Your task: Every record must be copied exactly. Leave nothing out.

[Entries taken from a collection]
Lemma conserves_bind {A B} (m : M ledger A) (f : A → M ledger B) :
  conserves m → (∀ a, conserves (f a)) → conserves (m ≫= f).
Proof.
  intros Hm Hf l b l' Hl Hrun. apply M_bind_Ok in Hrun as (a & l1 & H1 & H2).
  destruct (Hm _ _ _ Hl H1) as (F1 & C1 & L1). destruct (Hf a _ _ _ L1 H2) as (F2 & C2 & L2).
  split_and!; [congruence|congruence|done].
Qed.

Lemma conserves_ret {A} (a : A) : conserves (mret a).
Proof. intros l b l' Hl [= <- <-]. done. Qed.
Lemma conserves_lift {A} (r : result A) : conserves (lift r).
Proof. intros l b l' Hl Hr. apply lift_Ok in Hr as [_ ->]. done. Qed.
Lemma conserves_get {A} (index : ledger → gmap Z A) i : conserves (get index i).
Proof. intros l b l' Hl Hr. apply get_Ok in Hr as [_ ->]. done. Qed.

Lemma prepare_fee_Ok auth i fee l e l' :
  prepare_fee auth i fee l = Ok (e, l') →
  l' = l ∧ e = mk_evaluator fee (amount fee) false false i ∧ 0 ≤ amount fee ∧
  asset_id fee = GRAPHENE_CORE_ASSET.
Proof.
  intros Hrun. unfold prepare_fee in Hrun.
  apply M_bind_Ok in Hrun as (? & ? & Ha & Hrun). apply assert_st_Ok in Ha as [Ha ->].
  apply M_bind_Ok in Hrun as (? & ? & Hg & Hrun). apply get_Ok in Hg as [_ ->].
  apply M_bind_Ok in Hrun as (? & ? & Hg & Hrun). apply get_Ok in Hg as [_ ->].
  apply M_bind_Ok in Hrun as (? & ? & Hg & Hrun). apply get_Ok in Hg as [_ ->].
  apply M_bind_Ok in Hrun as (? & ? & Hb & Hrun). apply assert_st_Ok in Hb as [_ ->].
  apply M_bind_Ok in Hrun as (? & ? & Hb & Hrun). apply assert_st_Ok in Hb as [Hb ->].
  injection Hrun as <- <-. split_and!; [done|done|lia|lia].
Qed.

Written answer:
Lemma conserves_bind {A B} (m : M ledger A) (f : A → M ledger B) :
  conserves m → (∀ a, conserves (f a)) → conserves (m ≫= f).
Proof.
  intros Hm Hf l b l' Hl Hrun. apply M_bind_Ok in Hrun as (a & l1 & H1 & H2).
  destruct (Hm _ _ _ Hl H1) as (F1 & C1 & L1). destruct (Hf a _ _ _ L1 H2) as (F2 & C2 & L2).
  split_and!; [congruence|congruence|done].
Qed.

Lemma conserves_ret {A} (a : A) : conserves (mret a).
Proof. intros l b l' Hl [= <- <-]. done. Qed.
Lemma conserves_lift {A} (r : result A) : conserves (lift r).
Proof. intros l b l' Hl Hr. apply lift_Ok in Hr as [_ ->]. done. Qed.
Lemma conserves_get {A} (index : ledger → gmap Z A) i : conserves (get index i).
Proof. intros l b l' Hl Hr. apply get_Ok in Hr as [_ ->]. done. Qed.

Lemma prepare_fee_Ok auth i fee l e l' :
  prepare_fee auth i fee l = Ok (e, l') →
  l' = l ∧ e = mk_evaluator fee (amount fee) false false i ∧ 0 ≤ amount fee ∧
  asset_id fee = GRAPHENE_CORE_ASSET.
Proof.
  intros Hrun. unfold prepare_fee in Hrun.
  apply M_bind_Ok in Hrun as (? & ? & Ha & Hrun). apply assert_st_Ok in Ha as [Ha ->].
  apply M_bind_Ok in Hrun as (? & ? & Hg & Hrun). apply get_Ok in Hg as [_ ->].
  apply M_bind_Ok in Hrun as (? & ? & Hg & Hrun). apply get_Ok in Hg as [_ ->].
  apply M_bind_Ok in Hrun as (? & ? & Hg & Hrun). apply get_Ok in Hg as [_ ->].
  apply M_bind_Ok in Hrun as (? & ? & Hb & Hrun). apply assert_st_Ok in Hb as [_ ->].
  apply M_bind_Ok in Hrun as (? & ? & Hb & Hrun). apply assert_st_Ok in Hb as [Hb ->].
  injection Hrun as <- <-. split_and!; [done|done|lia|lia].
Qed.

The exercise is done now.